Irom Sharmila may have got emotional and began her fast on November 4, 2000. Three days into the fast, the police arrested her on charges of attempting to commit suicide, and put her up at the Jawaharlal Nehru Hospital in Imphal, that has become her prison and home. She has been in and out of this hospital because every time she is freed, she would sit at a public place and continue with her hunger strike, and the authorities would arrest her again and send her back to her security ward at the hospital.

But what is that one thing that has made her sacrifice her life, surviving on forced nasal feeds twice a day, an act that is barbaric to say the least? The one thing that has kept her going with her protest for a decade is her steely resolve to defend the basic and fundamental human rights of her people. In doing so, Irom Sharmila has come to question the very foundations of Indian democracy. Such questions, in fact, should not have come up in the sixty first years of our country becoming a republic.

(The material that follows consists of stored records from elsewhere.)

Definition handle (e : event) (p : page) : page :=
  match e with
  | InfoSettled r => set_info (load_settled r (info p)) p
  | ClickRefresh => when (negb (loading (info p))) (set_info (load_start (info p))) p
  | UpdatesSettled r => updates_settled r p
  | ClickCheck =>
      when (sysupgrade_capable p && negb (installDisabled p || loading (updates p)))
        (set_updates (load_start (updates p))) p
  | TogglePrerelease b =>
      when (sysupgrade_capable p && negb (installDisabled p || loading (updates p)))
        (setIncludePrerelease b) p
  | StagedSettled r => set_staged (load_settled r (staged p)) p
  | CapSettled r =>
      set_cap (load_settled (match r with inl c => inl (Some c) | inr e => inr e end) (cap p)) p
  | ClickInstall row => click_install row p
  | ClickInstallStaged =>
      when (staged_shown p && negb (installSelected p) && negb (installDisabled p || inFlight p))
        (set_sel (handleSelectLocal (sel p))) p
  | ClickCancelSelection => when (option_shown p) handleCancelSelection p
  | ToggleOption key v => when (option_shown p) (set_sel (handleChangeOption key v (sel p))) p
  | ToggleForceUnknown v =>
      when (option_shown p && unknownVersion p) (set_sel (setForceUnknown v (sel p))) p
  | ToggleSkipPreflight v =>
      when (form_shown p && negb (startBusy (sel p))
            && match value (staged p) with Some i => negb (preflightOk i) | None => false end)
        (set_sel (setSkipPreflight v (sel p))) p
  | ClickConfirm => when (form_confirm_enabled p || card_confirm_enabled p) click_confirm p
  | ConfirmSettled r => confirm_answered r p
  | FetchSettled i r => set_det (fetch_settled i r (det p)) p
  | PickFile name size =>
      when (sysupgrade_capable p && negb (installDisabled p || uploading p))
        (handlePickFile name size) p
  | UploadEvent i e => upload_event i e p
  | IdleTimer => set_upl (idle_timer (upl p)) p
  | ClickCancelUpload =>
      when (sysupgrade_capable p && uploading p)
        (set_upl (drain_aborts (handleCancelUpload (upl p)))) p
  | ClickDiscard =>
      when (staged_shown p && negb (installSelected p) && negb (installDisabled p || inFlight p))
        handleDiscardStaged p
  | DiscardSettled r => discard_settled r p
  | SnapshotSettled r => when (bool_decide (stage (mon p) = Snapshot)) (set_mon (snapshot_settled r (mon p))) p
  | StreamFrame ev => when (bool_decide (stage (mon p) = Streaming)) (set_mon (stream_frame ev (mon p))) p
  | StreamThrew => when (bool_decide (stage (mon p) = Streaming)) (set_mon (stream_threw (mon p))) p
  | StreamClosed => when (bool_decide (stage (mon p) = Streaming)) (set_mon (stream_closed (mon p))) p
  | ClickCancelUpgrade =>
      when (panel_shown (mon p) && cancelable (mon p) && negb (cancelBusy (mon p)))
        (set_mon (handleCancelUpgrade (mon p))) p
  | CancelSettled r => when (cancelBusy (mon p)) (set_mon (cancel_settled r (mon p))) p
  | ClickBeginReset =>
      when (reset_capable p && negb (resetTriggered (rst p)) && negb (resetExpanded (rst p))
            && negb (resetBusy (rst p))) (set_rst (handleBeginReset (rst p))) p
  | ClickCancelReset =>
      when (reset_form_shown p && negb (resetBusy (rst p))) (set_rst (handleCancelReset (rst p))) p
  | TypeHostname s =>
      when (reset_form_shown p && negb (resetBusy (rst p)))
        (set_rst (setResetTypedHostname s (rst p))) p
  | ToggleAck b =>
      when (reset_form_shown p && negb (resetBusy (rst p))) (set_rst (setResetAck b (rst p))) p
  | ClickConfirmReset =>
      when (reset_form_shown p && armed p)
        (λ p, set_log (mk_log (requests (log p)) (pending (log p)) (offered (log p))
                         (resets (log p) ++ [resetTypedHostname (rst p)]) (discards (log p)))
                (set_rst (handleConfirmReset (rst p)) p)) p
  | ResetSettled r => when (resetBusy (rst p)) (set_rst (reset_settled r (rst p))) p
  end.

(** The effects whose dependencies the event changed. *)
Definition run_effects (old p : page) : page :=
  let p := set_det (selected_changed (selected (sel old)) (selected (sel p)) (det p)) p in
  let known := λ q, sysupgradeCapable <$> value (info q) in
  let capability := negb (bool_decide (known old = known p)) in
  let p := when (sysupgrade_capable p
                 && (capability || negb (bool_decide (includePrerelease old = includePrerelease p))))
             (set_updates (load_start (updates p))) p in
  when (sysupgrade_capable p && capability) (set_staged (load_start (staged p))) p.

Definition fire (e : event) (p : page) : page := run_effects p (handle e p).

(** The release server answers [getReleaseDetail] with what it has for the tag. *)
Context (server : string → option release).

Definition answers (p : page) (e : event) : Prop :=
  match e with
  | FetchSettled i (inl v) => ∀ f, f ∈ fetches (det p) → f_id f = i → v = server (f_tag f)
  | _ => True
  end.

Definition step (p p' : page) : Prop := ∃ e, answers p e ∧ p' = fire e p.
Definition reachable : page → Prop := rtc step SettingsFirmware.
End Page.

The tragedy today is that insurgency is thriving in Manipur despite the AFSPA coming into force in the state more than 25 years ago, in the mid-eighties. It is also a tragedy that the establishment in our country, including the political class, have come to accept the AFSPA as if it is a must for the nation’s security and integrity. The fact, however, remains that India had inherited this undemocratic piece of legislation from the Constitution of its colonial masters and that it is totally out of sync with the democratic ethos of the Constitution we got in 1950.

Look at the AFSPA — all that the authorities are required to do to enforce this Act is to declare an area ‘disturbed.’ Once this is done, the AFSPA comes into application and in accordance with its provisions, members of the armed forces can search, detain and question anyone without a warrant and even shoot to the extent of causing death merely on suspicion of the person being a militant. And to top it all, court proceedings against an accused soldier can proceed only after the central government’s prior approval. If these provisions are not against the fundamental rights of citizens, what is?

The British used provisions contained in what is today the AFSPA to maximize executive authority and actually use the available powers to try and contain the democratic protest by the masses against the colonial rule. In fact, the AFSPA is a revised version of a 1942 Ordinance promulgated by the British to deal with the Quit India Movement during the Second World War. In 1958, when Nehru was Prime Minister, this Act was passed, primarily to deal with the Naga rebellion. But today, there are dozens 6 of mutinies in the Northeast, big and small, and the ability of these mutinous rebel groups to take on the Indian state is rather limited.

Ironically, the Government is ever ready to talk peace with these groups, some of them with a cadre strength of just a few dozens!

Do we really, therefore, need an Act like the AFSPA to deal with ethnic rebellions in the Northeast? In fact, I would argue that in a state like Manipur, the AFSPA is in fact helping the cause of the militants. That’s because whenever soldiers commit excesses under the shadow of this Act that provides them enough legal immunity, the masses take to the streets and vents their ire against the Indian state. That really helps the insurgents’ cause. But who bothers! The Army top brass wants the AFSPA to remain and New Delhi cannot gather the courage to dilute its provisions. Yes, the AFSPA is in force in peaceful Mizoram as a ‘sleeping Act.’

No surprise, therefore, that Irom Sharmila has stated publicly that she would continue with her fast until the Act is withdrawn from Manipur. An amendment would not do for her. That’s Irom Sharmila’s spirit— keep battling injustice.